◆ **Activity**
In the entries below, identify every line with the string "rewrite" and copy it.
# # #
(* ===== verification/DemoState.v ===== *)
(** * A small concrete kernel state

    Thirty-two pages of physical memory, all bytes zero: page 1 is the root table of
    an empty address space, pages 2 and 3 are in use, pages 8 to 31 are free.  It
    has NENV environments, of which environment 0 is current on CPU 0 and the
    others are free.  The concrete instances of the theorems start from it. *)
From S2P Require Import Prelude Mmu CMem Console KState Pmap FreeList PageTable Walk PmapSpec.

Definition demo_free : list Z := [8; 9; 10; 11; 12; 13; 14; 15; 16; 17; 18; 19; 20; 21; 22; 23; 24; 25; 26; 27; 28; 29; 30; 31].

Definition demo_page (i : Z) : Page :=
  if i <? 1 then mkPage None 0
  else if i <? 4 then mkPage None 1
  else if i <? 8 then mkPage None 0
  else mkPage (if i =? 31 then None else Some (i + 1)) 0.

Definition demo_env : Env :=
  zero_env <| env_id := 0x1000 |> <| env_status := ENV_RUNNING |>
           <| env_pml4e := 0xF0001000 |> <| env_cr3 := 0x1000 |>.

Definition demo_envs : gmap Z Env :=
  <[0 := demo_env]>
  (list_to_map ((fun i => (i, zero_env <| env_link := if i =? NENV - 1 then None else Some (i + 1) |>))
                <$> seqZ 0 NENV)).

Definition demo : kstate := {|
  mem := ∅; cr3 := 0x1000; cpunum := 0; invlpgs := [];
  npages := 32; npages_basemem := 32; boot_pml4e := 0xF0001000; boot_cr3 := 0x1000;
  pages := list_to_map ((fun i => (i, demo_page i)) <$> seqZ 0 32);
  page_free_list := Some 8; nextfree := 0; mmio_base := MMIOBASE; user_mem_check_addr := 0;
  envs := demo_envs; env_free_list := Some 1; cpu_env := {[ 0 := 0 ]};
  kernel_lock := Some 0; ticks := 0; panicstr := false; cons := demo_console;
  nic := mkNic ∅ ∅ ∅ ∅ ∅; eois := 0 |}.

Lemma demo_not_free i : i < 8 -> i ∉ demo_free.
Proof. intros Hi. unfold demo_free. rewrite !not_elem_of_cons. split_and!; [lia..|apply not_elem_of_nil]. Qed.

(** Facts about a finite index set, checked one index at a time. *)
Lemma forall_below (P : Z -> bool) n :
  forallb P (seqZ 0 n) = true -> forall i, 0 <= i < n -> P i = true.
Proof. rewrite forallb_forall. intros H i Hi. apply H. apply list_elem_of_In, elem_of_seqZ. lia. Qed.

Lemma lookup_tabulate {A} (f : Z -> A) n i :
  (list_to_map ((fun i => (i, f i)) <$> seqZ 0 n) : gmap Z A) !! i =
  if decide (0 <= i < n) then Some (f i) else None.
Proof.
  case_decide as Hi.
  - apply elem_of_list_to_map_1.
    + rewrite <- list_fmap_compose. rewrite list_fmap_id. apply NoDup_seqZ.
    + apply list_elem_of_fmap. exists i. split; [done|]. apply elem_of_seqZ. lia.
  - apply not_elem_of_list_to_map_1. rewrite <- list_fmap_compose, list_fmap_id.
    intros ?%elem_of_seqZ. lia.
Qed.

Lemma demo_wf : pmap_wf demo demo_free.
Proof.
  assert (forall i, pages demo !! i = if decide (0 <= i < 32) then Some (demo_page i) else None) as Hp
    by (intros; apply lookup_tabulate).
  split.
  - cbn. lia.
  - intros i. rewrite Hp. change (npages demo) with 32. case_decide as Hi.
    + split; [done|eauto].
    + split; [by intros []|lia].
  - cbn [lseg demo_free]. do 24 (split; [reflexivity|]; eexists; split; [reflexivity|]). reflexivity.
  - apply (bool_decide_unpack _). vm_compute. exact I.
  - intros i pg. rewrite Hp. case_decide; [|done]. intros [= <-]. unfold demo_page.
    repeat case_match; cbn; lia.
  - intros i pg Hi. rewrite Hp. case_decide; [|done]. intros [= <-].
    assert (8 <= i) by (destruct (decide (i < 8)) as [Hlt|]; [by apply demo_not_free in Hlt|lia]).
    unfold demo_page.
    destruct (Z.ltb_spec i 1), (Z.ltb_spec i 4), (Z.ltb_spec i 8); cbn; lia.
Qed.

(** An address space whose root table is empty is well formed. *)
Lemma pt_wf_empty m np l r :
  0 <= r < np -> r ∉ l -> (forall i, idx i -> pte_at m r i = 0) -> pt_wf m np l r.
Proof.
  intros Hr Hl Hz. assert (forall p f, tpath p -> tbl m r p = Some f -> p = [] /\ f = r) as Ht.
  { intros [|i p] f (_ & Hp & _) Hf; [by simplify_eq/=|]. simpl in Hf.
    rewrite Hz in Hf; [done|]. by decompose_Forall_hyps. }
  split.
  - intros p f Hp [_ ->]%Ht; done.
  - intros p q f Hp Hq [-> _]%Ht [-> _]%Ht; done.
  - intros p f i (Hp & Hi & _)%tpath_last [_ ->]%Ht; [|done]. by rewrite Hz.
Qed.

Lemma pte_at_no_memory f i : pte_at ∅ f i = 0.
Proof. unfold pte_at. apply ld_empty. Qed.

Lemma demo_pt : pt_wf (mem demo) (npages demo) demo_free 1.
Proof.
  apply pt_wf_empty; [cbn; lia|by apply demo_not_free|]. intros. apply pte_at_no_memory.
Qed.

Lemma demo_tbl p f : tpath p -> tbl ∅ 1 p = Some f -> p = [] /\ f = 1.
Proof. intros _. destruct p as [|i p]; simpl; [naive_solver|]. by rewrite pte_at_no_memory. Qed.

Lemma demo_data p : p <> 1 -> data_page (mem demo) 1 p.
Proof. intros Hp q Hq [_ ->]%demo_tbl; done. Qed.

Lemma demo_pte va : pte_of (mem demo) 1 va = 0.
Proof. unfold pte_of, va_path. cbn [tbl mem demo]. by rewrite pte_at_no_memory. Qed.

Lemma demo_mapped va : mapped_ok 1 demo demo_free va.
Proof. intros H. by rewrite demo_pte in H. Qed.

Lemma demo_curenv : curenv_ok demo.
Proof.
  intros e He. assert (e = 0) as -> by (vm_compute in He; congruence).
  eexists. apply lookup_insert_eq.
Qed.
# # #
◆ **Result of the task**
Proof. intros Hi. unfold demo_free. rewrite !not_elem_of_cons. split_and!; [lia..|apply not_elem_of_nil]. Qed.
Proof. rewrite forallb_forall. intros H i Hi. apply H. apply list_elem_of_In, elem_of_seqZ. lia. Qed.
    + rewrite <- list_fmap_compose. rewrite list_fmap_id. apply NoDup_seqZ.
  - apply not_elem_of_list_to_map_1. rewrite <- list_fmap_compose, list_fmap_id.
  - intros i. rewrite Hp. change (npages demo) with 32. case_decide as Hi.
  - intros i pg. rewrite Hp. case_decide; [|done]. intros [= <-]. unfold demo_page.
  - intros i pg Hi. rewrite Hp. case_decide; [|done]. intros [= <-].
    rewrite Hz in Hf; [done|]. by decompose_Forall_hyps. }
  - intros p f i (Hp & Hi & _)%tpath_last [_ ->]%Ht; [|done]. by rewrite Hz.
Proof. intros _. destruct p as [|i p]; simpl; [naive_solver|]. by rewrite pte_at_no_memory. Qed.
Proof. unfold pte_of, va_path. cbn [tbl mem demo]. by rewrite pte_at_no_memory. Qed.
Proof. intros H. by rewrite demo_pte in H. Qed.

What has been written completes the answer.